#[export] Instance holds_follow_preorder : PreOrder holds_follow.
Proof.
  split; [by intros m k h Hk; eauto using rtc_refl|]. intros m1 m2 m3 H12 H23 k h Hk.
  destruct (H12 _ _ Hk) as (h2 & H2 & Hr). destruct (H23 _ _ H2) as (h3 & H3 & Hr'). exists h3. by split; [|etrans].
Qed.

Lemma same_holds m m' : rm_holds m' = rm_holds m -> holds_follow m m'.
Proof. intros E k h Hk. rewrite E. eauto using rtc_refl. Qed.

Lemma follow_insert m k h h' :
  rm_holds m !! k = Some h -> hold_next h h' -> holds_follow m (with_holds m (<[k := h']> (rm_holds m))).
Proof.
  intros Hk Hn k' h0 Hk'. cbn. destruct (decide (k' = k)) as [->|Hne].
  - rewrite lookup_insert_eq. assert (h0 = h) as -> by congruence. eauto using rtc_once.
  - rewrite lookup_insert_ne by done. eauto using rtc_refl.
Qed.

Lemma follow_new m k h : rm_holds m !! k = None -> holds_follow m (with_holds m (<[k := h]> (rm_holds m))).
Proof. intros Hk k' h0 Hk'. cbn. rewrite lookup_insert_ne by congruence. eauto using rtc_refl. Qed.

Lemma reserve_follow m p tenant operation idem id m' x :
  reserve m p tenant operation idem id = (m', x) -> holds_follow m m'.
Proof. intros (_ & _ & E & _)%reserve_ok. by apply same_holds. Qed.

Lemma retention_step_holds m m' : retention_ok m -> retention_step m m' -> holds_follow m m'.
Proof.
  intros Hm Hs.
  assert (Hadv : forall v limit now, holds_follow m (AdvanceDue m v limit now).1).
  { intros v limit now. apply AdvanceDue_inv; [..|done]; intros m0 id m1 H Hf; (etrans; [exact Hf|]).
    - unfold expire_change in H. apply bind_Some in H as (c & _ & H). case_match; simplify_eq. by apply same_holds.
    - unfold expire_release in H. apply bind_Some in H as (c & _ & H). case_match; simplify_eq. by apply same_holds.
    - unfold activate_change in H. apply bind_Some in H as (c & _ & H). repeat case_match; simplify_eq; by apply same_holds.
    - unfold expire_hold in H. apply bind_Some in H as (h & Hh & H). destruct (hold_lapsed now h) eqn:E; simplify_eq.
      apply hold_lapsed_iff in E as (Ha & e & He & Hle). eapply follow_insert; [done|]. by econstructor 2. }
  destruct Hs; [..|by apply (advance_inv (holds_follow m))|by apply (advance_inv (holds_follow m))];
    (apply (guarded_inv (holds_follow m)); [done|intros _]); cbn.
  - unfold RequestPolicy. destruct id as [new|]; [|done]. destruct (reserve _ _ _ _ _ _) as [m' [id|e]] eqn:Er;
      apply reserve_follow in Er; [|done]. repeat case_match; try done.
  - unfold DecidePolicy. destruct (reserve _ _ _ _ _ _) as [m' [r|e]] eqn:Er; apply reserve_follow in Er; [|done].
    repeat case_match; try done.
  - unfold CreateHold. destruct id as [new|]; [|done]. destruct (reserve _ _ _ _ _ _) as [m' [id|e]] eqn:Er;
      apply reserve_follow in Er; [|done]. case_match; [done|]. etrans; [exact Er|]. by apply follow_new.
  - unfold RequestHoldRelease. destruct id as [new|]; [|done]. destruct (reserve _ _ _ _ _ _) as [m' [id|e]] eqn:Er;
      apply reserve_follow in Er; [|done]. repeat case_match; try done.
  - unfold DecideHoldRelease. destruct (reserve _ _ _ _ _ _) as [m' [r|e]] eqn:Er; [|by apply reserve_follow in Er].
    pose proof (reserve_follow _ _ _ _ _ _ _ _ Er) as Hf. apply reserve_ok in Er as (_ & _ & _ & _ & Hok). specialize (Hok Hm).
    destruct (rm_releases m' !! r) as [c|] eqn:Ec; [|done]. destruct (ri_releases _ Hok _ _ Ec) as [h Hr].
    rewrite (ro_hold _ _ _ Hr). cbn [default from_option Datatypes.id]. repeat case_match; try done. bool_hyp. cbn.
    destruct (hold_at _ _ _ Hok (ro_hold _ _ _ Hr)) as [Hl _]. etrans; [exact Hf|].
    apply (follow_insert m' _ h); [done|]. by constructor; [|congruence].
Qed.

Aim of the task – Only one stretch of the data above is needed. Restate it word for word, from the line containing "apply reserve_follow in Er; [|done]. case_match;" through the line containing "- unfold DecideHoldRelease.", both ends included.

Solution to this problem –
      apply reserve_follow in Er; [|done]. case_match; [done|]. etrans; [exact Er|]. by apply follow_new.
  - unfold RequestHoldRelease. destruct id as [new|]; [|done]. destruct (reserve _ _ _ _ _ _) as [m' [id|e]] eqn:Er;
      apply reserve_follow in Er; [|done]. repeat case_match; try done.
  - unfold DecideHoldRelease. destruct (reserve _ _ _ _ _ _) as [m' [r|e]] eqn:Er; [|by apply reserve_follow in Er].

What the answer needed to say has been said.